Across the entries below, count the lines in which the word "intros" occurs. Reply with the count alone.

++++++++

(* ===== verification/HistoryProps.v ===== *)
(** * Theorems on workflow runs

    Along a log: histories have no gaps, are append-only, and what the engine
    reads is all of them; an activity ends once; a fenced append is accepted
    only on the version it was computed from. *)

From S2P Require Import Prelude Keys Data Store Backoff Publish Workflow Broker Control Auth Timers Fsm Commands Reason Accounting AccountingOps AccountingLog FsmProps Structure History Float Fairness Meter Policy Scheduler Hash Node NodeControl NodeStats NodeOps NodeWorkflow Demo SchedulerProps NodeProps NodeDemo.

Implicit Types (db V : store) (n r s i : N) (ev : HistoryEvent) (run : WorkflowRun).

Lemma wfq_applyRedrive c : each_M wf_quiet (applyRedrive c).
Proof.
  intros db x b E. unfold applyRedrive in E.
  apply bind_Ok in E as (rows & b1 & b2 & [-> ->]%gets_Ok & E & ->). simpl app.
  destruct (findDead _ _) as [[dk dl]|] eqn:Ef; [|minv E; constructor].
  assert (Hk : tag dk = Some tagDLQ).
  { apply findDead_in in Ef as [Hin _]. apply elem_of_NewIter in Hin as [_ Hr].
    by apply PrefixEnd_range in Hr as [y ->]. }
  apply bind_Ok in E as (gm & b1 & b3 & [-> ->]%gets_Ok & E & ->).
  apply bind_Ok in E as ([id gm'] & b1 & b4 & E1 & E & ->). apply wfq_publishOne in E1.
  apply bind_Ok in E as ([] & b5 & b6 & [_ ->]%putProto_Ok & E & ->).
  apply bind_Ok in E as ([] & b7 & b8 & [_ ->]%bdel_Ok & [_ ->]%ret_Ok & ->).
  simpl app. apply Forall_app. split; [exact E1|]. repeat constructor; cbn [bop_key]; try by intros [=].
  all: try (rewrite Hk; by intros [=]). intros ->. discriminate.
Qed.

(** ** Commands and logs *)
Section log.
Context {PC : PayloadCodec} {Laws : PayloadCodecLaws PC} (um : bytes → option Command).

(** The run ids of a command are [uint64]s, as its fields are. *)
Record wf_cmd_ok (cmd : Command) : Prop := {
  ok_wf_append : on cmd.(c_WFAppend) (λ c, u64 c.(wac_RunID));
  ok_wf_activity : on cmd.(c_WFCompleteActivity) (λ c, u64 c.(wca_RunID) ∧ u64 c.(wca_ScheduledEventID));
  ok_wf_signal : on cmd.(c_WFSignal) (λ c, u64 c.(wsc_RunID));
  ok_wf_cancel : on cmd.(c_WFCancel) (λ c, u64 c.(wcc_RunID));
}.
Definition wf_log_ok (log : list Log) : Prop := Forall (λ l, on (um l.(log_Data)) wf_cmd_ok) log.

++++++++

» THE ANSWER
3